* _Task to complete_:
When you reach the line containing "i_up i = [0;" in the entries below, begin reproducing lines exactly, and stop once the line containing "named_map o d ∧" is done.

= = = = = = =

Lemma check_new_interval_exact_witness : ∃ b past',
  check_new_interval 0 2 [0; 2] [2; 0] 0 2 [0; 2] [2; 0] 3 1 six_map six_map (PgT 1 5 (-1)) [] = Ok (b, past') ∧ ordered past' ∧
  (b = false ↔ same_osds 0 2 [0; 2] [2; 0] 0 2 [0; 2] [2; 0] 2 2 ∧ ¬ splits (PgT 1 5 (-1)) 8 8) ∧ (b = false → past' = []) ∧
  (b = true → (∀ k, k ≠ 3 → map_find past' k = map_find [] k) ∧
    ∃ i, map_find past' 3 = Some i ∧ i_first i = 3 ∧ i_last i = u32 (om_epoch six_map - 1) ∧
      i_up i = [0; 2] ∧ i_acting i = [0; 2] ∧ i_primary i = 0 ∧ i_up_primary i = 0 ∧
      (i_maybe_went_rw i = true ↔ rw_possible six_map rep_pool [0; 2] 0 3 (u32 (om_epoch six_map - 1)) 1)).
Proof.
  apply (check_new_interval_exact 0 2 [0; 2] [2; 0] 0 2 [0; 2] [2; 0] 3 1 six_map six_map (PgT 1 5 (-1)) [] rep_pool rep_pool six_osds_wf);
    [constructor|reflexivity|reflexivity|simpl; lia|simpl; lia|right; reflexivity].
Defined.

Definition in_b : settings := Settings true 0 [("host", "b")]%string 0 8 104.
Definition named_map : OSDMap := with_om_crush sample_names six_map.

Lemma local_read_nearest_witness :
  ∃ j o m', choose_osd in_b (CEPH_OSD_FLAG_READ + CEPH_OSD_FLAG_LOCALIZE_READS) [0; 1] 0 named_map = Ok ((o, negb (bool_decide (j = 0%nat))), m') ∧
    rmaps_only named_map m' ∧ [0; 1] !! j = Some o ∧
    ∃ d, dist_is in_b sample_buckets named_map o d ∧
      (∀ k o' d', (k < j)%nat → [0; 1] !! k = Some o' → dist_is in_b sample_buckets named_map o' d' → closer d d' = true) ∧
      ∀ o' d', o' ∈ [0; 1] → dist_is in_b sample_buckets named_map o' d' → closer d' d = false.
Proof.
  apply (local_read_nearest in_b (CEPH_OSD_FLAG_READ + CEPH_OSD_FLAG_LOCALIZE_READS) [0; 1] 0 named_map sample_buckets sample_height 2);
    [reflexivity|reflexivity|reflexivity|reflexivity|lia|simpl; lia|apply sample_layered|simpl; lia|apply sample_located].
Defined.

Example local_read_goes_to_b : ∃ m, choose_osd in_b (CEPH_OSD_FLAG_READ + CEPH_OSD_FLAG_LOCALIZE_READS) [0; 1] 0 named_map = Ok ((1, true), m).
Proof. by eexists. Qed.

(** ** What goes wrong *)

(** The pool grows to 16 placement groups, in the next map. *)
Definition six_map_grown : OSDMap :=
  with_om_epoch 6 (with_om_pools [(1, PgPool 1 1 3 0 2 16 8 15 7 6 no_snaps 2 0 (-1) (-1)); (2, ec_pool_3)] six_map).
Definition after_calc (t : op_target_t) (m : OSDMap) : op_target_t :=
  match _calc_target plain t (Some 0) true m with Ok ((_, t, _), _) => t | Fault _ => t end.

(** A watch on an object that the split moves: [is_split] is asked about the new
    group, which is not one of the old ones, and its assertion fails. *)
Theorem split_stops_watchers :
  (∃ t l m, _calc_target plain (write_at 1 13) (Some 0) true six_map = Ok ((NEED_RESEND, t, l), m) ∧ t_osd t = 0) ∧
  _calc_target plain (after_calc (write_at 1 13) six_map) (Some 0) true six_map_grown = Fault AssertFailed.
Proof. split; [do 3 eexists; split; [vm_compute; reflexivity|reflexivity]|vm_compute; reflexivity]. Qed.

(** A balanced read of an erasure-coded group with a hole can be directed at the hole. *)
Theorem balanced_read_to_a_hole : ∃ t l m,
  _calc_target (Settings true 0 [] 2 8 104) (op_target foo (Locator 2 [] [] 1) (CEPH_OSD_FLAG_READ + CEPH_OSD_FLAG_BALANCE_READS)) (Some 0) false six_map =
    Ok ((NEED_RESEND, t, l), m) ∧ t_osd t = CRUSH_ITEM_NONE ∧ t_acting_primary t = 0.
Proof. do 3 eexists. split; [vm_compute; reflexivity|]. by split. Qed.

= = = = = = =

* _Task solution_:
      i_up i = [0; 2] ∧ i_acting i = [0; 2] ∧ i_primary i = 0 ∧ i_up_primary i = 0 ∧
      (i_maybe_went_rw i = true ↔ rw_possible six_map rep_pool [0; 2] 0 3 (u32 (om_epoch six_map - 1)) 1)).
Proof.
  apply (check_new_interval_exact 0 2 [0; 2] [2; 0] 0 2 [0; 2] [2; 0] 3 1 six_map six_map (PgT 1 5 (-1)) [] rep_pool rep_pool six_osds_wf);
    [constructor|reflexivity|reflexivity|simpl; lia|simpl; lia|right; reflexivity].
Defined.

Definition in_b : settings := Settings true 0 [("host", "b")]%string 0 8 104.
Definition named_map : OSDMap := with_om_crush sample_names six_map.

Lemma local_read_nearest_witness :
  ∃ j o m', choose_osd in_b (CEPH_OSD_FLAG_READ + CEPH_OSD_FLAG_LOCALIZE_READS) [0; 1] 0 named_map = Ok ((o, negb (bool_decide (j = 0%nat))), m') ∧
    rmaps_only named_map m' ∧ [0; 1] !! j = Some o ∧
    ∃ d, dist_is in_b sample_buckets named_map o d ∧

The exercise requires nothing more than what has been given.